The ideas behind mapping and tracking digital inventory are the same as those that led to the beginning of analogue state formations 5,000 years ago and, with the benefit of hindsight, we can identify that much of the universal nature of human existence is timeless.
During the history of humankind, our DNA has changed surprisingly little. Now a connected global state is forming and we are becoming powered by code. There are implications for us on our timeline, as the digital footprints we make today unfold into the future.
What we do with code today will affect the quality of our memories, what we recognize as the human condition from the past, and those memories will exist up in the cloud, every bit as much as in our own heads.
Social networks give us the means to create patterns of existence as well as individual voices online. In this sense, the value of our uniquenesses has never been a greater asset. At the same time, social networks blur the conventional boundaries of ourselves and the rest of the web, creating a kind of fuzzy logic in terms of what we are when we interact with it and others. A global web and operating at tremendous speed is a super-intelligence of sufficient potency and power to have substantial influence over our individual choices.

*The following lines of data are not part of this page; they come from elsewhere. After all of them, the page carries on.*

(** X4.  The payload of a failure ([ok = False]) is always a dict, so the
    [js.get] of [insert_hist] and the [json.dumps] of [mark_error] apply to
    it.  It is either [{"error": text}], or the answer's body with the key
    "http" added in front, for an answer with a status other than 200; the
    value of "http" is the status code unless the body has a key "http" of
    its own, which then takes its place. *)
Theorem call_sunat_failure_payload (h : headers) (b : Body.body) (js : json) :
  result (call_sunat h b) = Ret (false, js) ->
  exists kv, js = JObj kv /\
    ((exists msg, kv = [("error", JStr msg)]) \/
     (exists i r body, i < Z.to_nat RETRY_MAX /\ post h b i = Answer r /\
        status_code r <> 200%Z /\ safe_json r = JObj body /\
        kv = dict_merge [("http", JInt (status_code r))] body /\
        dict_has "http" kv = true /\
        (forall k, dict_has k body = true -> dict_has k kv = true) /\
        (dict_has "http" body = false -> dict_get "http" kv = JInt (status_code r)))).
Proof.
  unfold call_sunat. intros H.
  destruct (call_loop_failure _ _ _ _ _ _ _ H)
    as [(i & r & body & Hi & Hr & Hst & Hs & ->)|(msg & ->)].
  - eexists. split; [reflexivity|]. right. exists i, r, body.
    apply in_seq in Hi.
    split; [lia|]. do 4 (split; [first [assumption|reflexivity]|]).
    split; [now rewrite dict_has_merge|]. split.
    + intros k Hk. rewrite dict_has_merge, Hk. apply orb_true_r.
    + intros Hno. now rewrite dict_get_merge_absent.
  - eexists. split; [reflexivity|]. left. eauto.
Qed.

End CallSunat.

(** Concrete pieces for the examples below. *)
Definition decode_error (caught : bool) : exn :=
  Exn caught "Expecting value: line 1 column 1 (char 0)"
      "JSONDecodeError('Expecting value: line 1 column 1 (char 0)')".

Definition timeout_error : exn :=
  Exn true "Read timed out. (read timeout=25)"
      "ReadTimeout('Read timed out. (read timeout=25)')".

Definition hdrs : headers := Headers "Bearer t0" "application/json".

Definition body_150_50 : Body.body :=
  Body.Body_ "20123456789" "01" "F001" "123" (Some "15/01/2024") "150.50".

(** Two timeouts, then HTTP 200 with [{"data": {"estadoCp": 3}}]. *)
Definition post_slow (_ : headers) (_ : Body.body) (i : nat) : reply :=
  if (i <? 2)%nat then Fails timeout_error
  else Answer (Response 200 (Some (Estado.payload (JInt 3))) "").

Lemma call_sunat_spec_witness :
  call_sunat (decode_error true) 3 post_slow hdrs body_150_50
  = Outcome (Ret (true, Estado.payload (JInt 3))) [2; 4]%Z 3.
Proof.
  refine (proj1 (proj1 (proj1
    (call_sunat_spec (decode_error true) 3 post_slow hdrs body_150_50
       (fun _ => timeout_error) 2) _) _ _ eq_refl) eq_refl _ eq_refl).
  - intros j Hj. destruct j as [|[|j]]; [split; reflexivity ..|lia].
  - vm_compute. lia.
Defined.

(** A 200 answer with a body that is not JSON, retried, then the answer
    with estadoCp 3: the second attempt is the success. *)
Example call_sunat_after_garbled :
  call_sunat (decode_error true) 3
    (fun _ _ i => match i with
                  | O => Answer (Response 200 None "<html>OK</html>")
                  | _ => Answer (Response 200 (Some (Estado.payload (JInt 3))) "")
                  end) hdrs body_150_50
  = Outcome (Ret (true, Estado.payload (JInt 3))) [2]%Z 2.
Proof. reflexivity. Qed.

(** HTTP 200 with a body that is not JSON, whatever the class of the
    decoding error. *)
Definition post_html (_ : headers) (_ : Body.body) (_ : nat) : reply :=
  Answer (Response 200 None "<html>OK</html>").

(** HTTP 502 whose body is the JSON list [[]]. *)
Definition post_list (_ : headers) (_ : Body.body) (_ : nat) : reply :=
  Answer (Response 502 (Some (JArr [])) "[]").

(** C6, against the letter of the specification: a 200 answer whose body
    does not decode is not a success (it is retried as a transport failure, or the decoding error
    leaves the call); with [RETRY_MAX = 0] no request is made and the
    payload carries no exception; a failure body that is not an object
    makes the call raise instead of returning a failure payload. *)
Lemma call_sunat_not_always :
  result (call_sunat (decode_error true) 1 post_html hdrs body_150_50)
    = Ret (false, JObj [("error", JStr "Expecting value: line 1 column 1 (char 0)")]) /\
  result (call_sunat (decode_error false) 1 post_html hdrs body_150_50)
    = Raise (decode_error false) /\
  call_sunat (decode_error true) 0 post_slow hdrs body_150_50
    = Outcome (Ret (false, JObj [("error", JStr "unknown")])) [] 0 /\
  result (call_sunat (decode_error true) 3 post_list hdrs body_150_50)
    = Raise (not_a_mapping (JArr [])).
Proof. repeat split. Qed.

(** HTTP 422 whose body is a JSON object. *)
Definition post_rejected (_ : headers) (_ : Body.body) (_ : nat) : reply :=
  Answer (Response 422 (Some (JObj [("cod", JStr "98"); ("msg", JStr "RUC no valido")])) "").
(** X3, at a run: the store answers the update with an error. *)
Lemma X3_witness :
  stock_levels_table
    (snd (Dashboard.handleUpdateStock (Scenario.refuseAt 0) Scenario.ana [Scenario.productA]
            "A" 50 "Manual Update" (Scenario.world0 10)))
  = stock_levels_table (Scenario.world0 10).
Proof.
  apply (X3_failed_stock_update_changes_nothing (Scenario.refuseAt 0) Scenario.ana
           [Scenario.productA] "A" 50 "Manual Update" (Scenario.world0 10)).
  - left. reflexivity.
  - discriminate.
Defined.

(** ** The audit list of the dashboard *)

Section AuditMirror.

Variable net : nat -> Response.
Variable clock : nat -> nat -> string.
Variable user : User.t.
Variable products : list Product.t.
Variable stockLevels : list StockLevel.t.

Lemma mirror_addAuditLog action details :
  Inv auditMirrored (Dashboard.addAuditLog net user action details).
Proof.
  intros w H. unfold auditMirrored in *.
  unfold Dashboard.addAuditLog, bind, Dashboard.request, bind, Dashboard.settled.
  destruct (net (requests w)); cbn; [|exact H | exact H].
  rewrite rev_app_distr, H. reflexivity.
Qed.

Lemma mirror_handleUpdateStock productId newQuantity reason :
  Inv auditMirrored (Dashboard.handleUpdateStock net user products productId newQuantity reason).
Proof.
  unfold Dashboard.handleUpdateStock.
  destruct (_ && _)%bool; [apply Inv_modify; intros w H; exact H|].
  apply Inv_bind; [apply Inv_request; intros [] w H; exact H|].
  intros []; [apply Inv_modify; intros w H; exact H|].
  apply Inv_detached, mirror_addAuditLog.
Qed.

Lemma mirror_handleNewSale cart :
  Inv auditMirrored (Dashboard.handleNewSale net clock user products stockLevels cart).
Proof.
  unfold Dashboard.handleNewSale.
  apply Inv_bind; [apply Inv_gets | intros now].
  apply Inv_bind; [apply Inv_request; intros [] w H; exact H|].
  intros []; [apply Inv_modify; intros w H; exact H|].
  apply Inv_for_of. intros item. unfold Dashboard.decrementLine.
  destruct (Dashboard.currentStockOf _ _); [apply mirror_handleUpdateStock | apply Inv_ret].
Qed.

Lemma mirror_fetchData : Inv auditMirrored (Dashboard.fetchData net).
Proof.
  intros w H. unfold auditMirrored in *.
  unfold Dashboard.fetchData, bind, Dashboard.settled, gets.
  cbn [Dashboard.setLoading modify fst snd].
  destruct (net _); cbn [respond apply_call requests count_request emit set_dash fst snd];
    destruct (net _); cbn [respond apply_call requests count_request emit set_dash fst snd];
    destruct (net _); cbn [respond apply_call requests count_request emit set_dash fst snd];
    destruct (net _); cbn; first [exact H | reflexivity].
Qed.

Lemma mirror_checkOfflineSales : Inv auditMirrored Dashboard.checkOfflineSales.
Proof.
  unfold Dashboard.checkOfflineSales, getItem, JSON_parse.
  apply Inv_bind; [apply Inv_gets | intros [[q | | |] |]];
    try apply Inv_try_catch; try apply Inv_bind; try apply Inv_ret; try apply Inv_throw;
    intros; try (apply Inv_modify; intros w H; exact H);
    match goal with
    | |- Inv _ (match ?x with _ => _ end) => destruct x
    end; apply Inv_modify; intros w H; exact H.
Qed.

Lemma mirror_syncOfflineSales :
  Inv auditMirrored (Dashboard.syncOfflineSales net clock user products stockLevels).
Proof.
  unfold Dashboard.syncOfflineSales, getItem.
  apply Inv_bind; [apply Inv_gets | intros raw0].
  destruct (truthy raw0) as [raw |]; [|apply Inv_ret].
  apply Inv_try_catch.
  - apply Inv_bind.
    { unfold JSON_parse. destruct raw; (apply Inv_ret || apply Inv_throw). }
    intros [q |]; [|apply Inv_ret].
    destruct (0 <? List.length q)%nat; [|apply Inv_ret].
    apply Inv_bind; [apply Inv_modify; intros w H; exact H | intros _].
    apply Inv_bind; [apply mirror_addAuditLog | intros _].
    apply Inv_bind; [apply Inv_for_of; intros cart; apply mirror_handleNewSale | intros _].
    apply Inv_bind; [apply Inv_modify; intros w H; exact H | intros _].
    apply Inv_bind; [apply mirror_checkOfflineSales | intros _].
    apply Inv_bind; [apply Inv_modify; intros w H; exact H | intros _].
    apply Inv_bind; [apply Inv_modify; intros w H; exact H | intros _].
    apply Inv_detached, mirror_fetchData.
  - intros e. apply Inv_bind; [apply Inv_modify; intros w H; exact H | intros _].
    apply Inv_modify. intros w H. exact H.
Qed.

End AuditMirror.
(** The loop of [_calc_mth_moment] over a local array. *)
Fixpoint fill_each (ts : list nat) (acc : list npfloat)
    (value : nat -> result npfloat) : result (list npfloat) :=
  match ts with
  | [] => Ok acc
  | t :: ts' =>
      v <- value t ;;
      acc' <- np_setitem acc t v ;;
      fill_each ts' acc' value
  end.

(** [_calc_mth_moment]: the right-hand side of the assignment multiplies
    with the whole of [self.Nd], and is not summed. *)
Definition _calc_mth_moment (self : DropSizeDistribution) (m : npfloat)
  : result (list npfloat) :=
  edges <- not_none (bin_edges self) ;;
  let bin_width := bin_widths edges in
  let mth_moment := np_zeros (length (time self)) in
  fill_each (seq 0 (length (time self))) mth_moment (fun t =>
    d <- not_none (diameter self) ;;
    let dmth := map (fun x => np_power x m) d in
    a <- np_multiply_1d_2d dmth (Nd self) ;;
    b <- np_multiply_2d_1d a bin_width ;;
    as_scalar b).

(** [__get_last_nonzero]. *)
Definition __get_last_nonzero (N : list npfloat) : result nat :=
  np_max_index (np_nonzero N).

Definition rho_w : npfloat := Fin 1.

(** [vol_constant] of [calc_dsd_parameterization] and [W_const] of
    [_calculate_D0]. *)
Definition vol_constant : npfloat :=
  fmul (fdiv (fmul (Fin 10e-03) np_pi) (Fin 6.0)) rho_w.
Definition W_const : npfloat := fdiv (fmul (Fin 1e-3) np_pi) (Fin 6.0).

(** The array [cum_W] that [_calculate_D0] builds from [N]. *)
Definition cum_W (self : DropSizeDistribution) (N : list npfloat)
  : result (list npfloat) :=
  terms <- map_result (fun k =>
             n <- py_index N (Z.of_nat k) ;;
             s <- py_index (spread self) (Z.of_nat k) ;;
             ds <- not_none (diameter self) ;;
             d <- py_index ds (Z.of_nat k) ;;
             Ok (fmul (fmul n s) (np_power d (Fin 3))))
           (seq 0 (length N)) ;;
  Ok (map (fmul W_const) (np_cumsum terms)).

(** [_calculate_D0]. *)
Definition _calculate_D0 (self : DropSizeDistribution) (N : list npfloat)
  : result npfloat :=
  cum_W <- cum_W self N ;;
  last <- py_index cum_W (-1) ;;
  k <- index_false (map (fun x => fltb x (fmul last (Fin 0.5))) cum_W) ;;
  let cross_pt := (Z.of_nat k - 1)%Z in
  c1 <- py_index cum_W (cross_pt + 1) ;;
  c0 <- py_index cum_W cross_pt ;;
  ds <- not_none (diameter self) ;;
  d1 <- py_index ds (cross_pt + 1) ;;
  d0 <- py_index ds cross_pt ;;
  let slope := fdiv (fsub c1 c0) (fsub d1 d0) in
  let run := fdiv (fsub (fmul (Fin 0.5) last) c0) slope in
  Ok (fadd d0 run).

(** [self.attr[t] = v] for an attribute read with [proj] and rebound with
    [set]. *)
Definition setitem_attr
    (proj : DropSizeDistribution -> option (list npfloat))
    (set : option (list npfloat) -> DropSizeDistribution ->
           DropSizeDistribution)
    (t : nat) (v : npfloat) : M unit :=
  self <-- get ;;
  a <-- lift (getattr (proj self)) ;;
  a' <-- lift (np_setitem a t v) ;;
  modify (set (Some a')).

(** Lines 194 to 199 of [calc_dsd_parameterization]: the six parameter
    arrays are created here. *)
Definition alloc_dsd_parameters (self : DropSizeDistribution)
  : DropSizeDistribution :=
  let z := Some (np_zeros (length (time self))) in
  set_Dm z (set_Dmax z (set_Nw z (set_D0 z (set_W z (set_Nt z self))))).

(** The body of the loop of [calc_dsd_parameterization], lines 205 to
    211. *)
Definition dsd_parameters_at (t : nat) : M unit :=
  self <-- get ;;
  Nd_t <-- lift (py_index (Nd self) (Z.of_nat t)) ;;
  nt <-- lift (np_dot (spread self) Nd_t) ;;
  _ <-- setitem_attr Nt set_Nt t nt ;;
  nds <-- lift (np_multiply Nd_t (spread self)) ;;
  _ <-- lift (global_name "array") ;;
  ds <-- lift (not_none (diameter self)) ;;
  w <-- lift (np_dot nds (map (fun x => np_power x (Fin 3)) ds)) ;;
  _ <-- setitem_attr W set_W t (fmul vol_constant w) ;;
  d0 <-- lift (_calculate_D0 self Nd_t) ;;
  _ <-- setitem_attr D0 set_D0 t d0 ;;
  self <-- get ;;
  Ws <-- lift (getattr (W self)) ;;
  w_t <-- lift (py_index Ws (Z.of_nat t)) ;;
  Dms <-- lift (getattr (Dm self)) ;;
  dm_t <-- lift (py_index Dms (Z.of_nat t)) ;;
  _ <-- setitem_attr Nw set_Nw t
          (fmul (fdiv (Fin 256.0) (fmul np_pi rho_w))
                (fdiv w_t (np_power dm_t (Fin 4)))) ;;
  last <-- lift (__get_last_nonzero Nd_t) ;;
  ds <-- lift (not_none (diameter self)) ;;
  dmax <-- lift (py_index ds (Z.of_nat last)) ;;
  setitem_attr Dmax set_Dmax t dmax.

As far as livelihoods are concerned, not everyone has the skills to carve a living out of this kind of world; the rise of robots is making a raft of careers redundant. As code become prevalent, there’s a challenge on the table – to enhance the soft human skills of connectivity and interrelatedness alongside lines of script and hardware.
Some people will have the freedom and strength to use digital technology for their own enablement; others may become slaves to the machine. That’s the other direction digital genomics can go in.
One thing seems fairly certain: While human memory spans are being put to the test by the deluge of information that comes with being digital, we no longer need history to repeat itself as part of an endless dumb loop of human fallibility. We can learn from it instead, moving on from making the same mistakes and evolving at a networked level.
The digital, coded world online offers an opportunity to combine technological hardware with the best of human resourceful and initiative. If we wish, we can use this moment and dedicate ourselves to developing more of the rare senses that make us who we are – fine tuning our senses of wonder, bliss, intuition, intimacy and a sophisticated connection to our emotions. If we want to, code can play a part in elevating what it means to be human, to develop our core essence, our fibre, and digital genomics.
That’s perhaps the greatest gift humanity has ever been given. Being wired gives us that. It would be a shame to waste it.